§ Problem details
Beginning at the line that contains "From S2P Require Import Prelude", write out every line down to the end of the records, with both ends kept and nothing added.

Dataset entries
_ _ _ _ _ _ _

(* ===== verification/Server.v ===== *)
(** [vash-server/src/dispatch.rs] and [vash-server/src/vcp.rs]: executing a
    domain command against a store, and executing a block of VCP frames for a
    connection - the header gate, the held run of writes, the fused reads and
    [AUTH].

    The store is the [Store] trait, as a class: the executor is proved against
    what the trait offers and nothing else.  Metrics, logging and the slow log
    do not change what is answered and are not modelled; a fan-out of an
    invalidation to peers is recorded as an event. *)

From S2P Require Import Prelude Bytes Text Core Record Glob Clock Arith Float Command Backend Apply Read.
From S2P Require Import Vcp VcpEncode Auth.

_ _ _ _ _ _ _

§ Solution for this task
From S2P Require Import Prelude Bytes Text Core Record Glob Clock Arith Float Command Backend Apply Read.
From S2P Require Import Vcp VcpEncode Auth.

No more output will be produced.